Lemma bootstrap_establishes (k k' : vfs) :
  value (mount_filesystems k) = (0, k') -> bootstrapped k'.
Proof.
  rewrite mount_filesystems_value.
  set (r1 := value (do_mount (cs "proc") (cs "/proc") (cs "proc")
                      (Z.lor MS_NOSUID (Z.lor MS_NODEV MS_NOEXEC)) k)).
  destruct (do_mount_vfs (cs "proc") (cs "/proc") (cs "proc")
              (Z.lor MS_NOSUID (Z.lor MS_NODEV MS_NOEXEC)) k)
    as [E1 | (E1 & L1 & D1 & M1)]; fold r1 in E1; cbv zeta; rewrite E1;
    [discriminate|]; change (0 <? 0) with false; cbv iota; fold r1 in L1, D1, M1.
  set (r2 := value (do_mount (cs "sysfs") (cs "/sys") (cs "sysfs")
                      (Z.lor MS_NOSUID (Z.lor MS_NODEV MS_NOEXEC)) (snd r1))).
  destruct (do_mount_vfs (cs "sysfs") (cs "/sys") (cs "sysfs")
              (Z.lor MS_NOSUID (Z.lor MS_NODEV MS_NOEXEC)) (snd r1))
    as [E2 | (E2 & L2 & D2 & M2)]; fold r2 in E2; cbv beta iota zeta; rewrite E2;
    [discriminate|]; change (0 <? 0) with false; cbv iota; fold r2 in L2, D2, M2.
  set (r3 := value (do_mount (cs "devtmpfs") (cs "/dev") (cs "devtmpfs")
                      MS_NOSUID (snd r2))).
  destruct (do_mount_vfs (cs "devtmpfs") (cs "/dev") (cs "devtmpfs")
              MS_NOSUID (snd r2))
    as [E3 | (E3 & L3 & D3 & M3)]; fold r3 in E3; cbv beta iota zeta; rewrite E3;
    [discriminate|]; change (0 <? 0) with false; cbv iota; fold r3 in L3, D3, M3.
  set (r4 := value (do_mkdir (cs "/dev/pts") 493 (snd r3))).
  destruct (do_mkdir_vfs (cs "/dev/pts") 493 (snd r3)) as (E4 & L4 & D4);
    fold r4 in E4, L4, D4; cbv beta iota zeta; rewrite E4;
    change (0 <? 0) with false; cbv iota.
  set (r5 := value (do_mount (cs "devpts") (cs "/dev/pts") (cs "devpts")
                      (Z.lor MS_NOSUID MS_NOEXEC) (snd r4))).
  destruct (do_mount_vfs (cs "devpts") (cs "/dev/pts") (cs "devpts")
              (Z.lor MS_NOSUID MS_NOEXEC) (snd r4))
    as [E5 | (E5 & L5 & D5 & M5)]; fold r5 in E5; cbv beta iota zeta; rewrite E5;
    [discriminate|]; change (0 <? 0) with false; cbv iota; fold r5 in L5, D5, M5.
  intros E.
  assert (Ek : snd r5 = k') by exact (f_equal snd E).
  rewrite <- Ek; clear E Ek.
  cbv zeta in L1, D1, M1, L2, D2, M2, L3, D3, M3, L4, D4, L5, D5, M5.
  pose proof (vfs_le_trans _ _ _ L2 (vfs_le_trans _ _ _ L3 (vfs_le_trans _ _ _ L4 L5))) as [A1 B1].
  pose proof (vfs_le_trans _ _ _ L3 (vfs_le_trans _ _ _ L4 L5)) as [A2 B2].
  pose proof (vfs_le_trans _ _ _ L4 L5) as [A3 B3].
  destruct L5 as [A4 B4].
  unfold bootstrapped; repeat split; auto.
Qed.

Lemma bind_pure {A B} (a : A) (k : A -> Logged B) : bind (a, []) k = k a.
Proof. unfold bind; destruct (k a); reflexivity. Qed.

• • • • • • •

What is expected => Show the lines of the material that contain the word "discriminate".

Answer to this problem =>
    [discriminate|]; change (0 <? 0) with false; cbv iota; fold r1 in L1, D1, M1.
    [discriminate|]; change (0 <? 0) with false; cbv iota; fold r2 in L2, D2, M2.
    [discriminate|]; change (0 <? 0) with false; cbv iota; fold r3 in L3, D3, M3.
    [discriminate|]; change (0 <? 0) with false; cbv iota; fold r5 in L5, D5, M5.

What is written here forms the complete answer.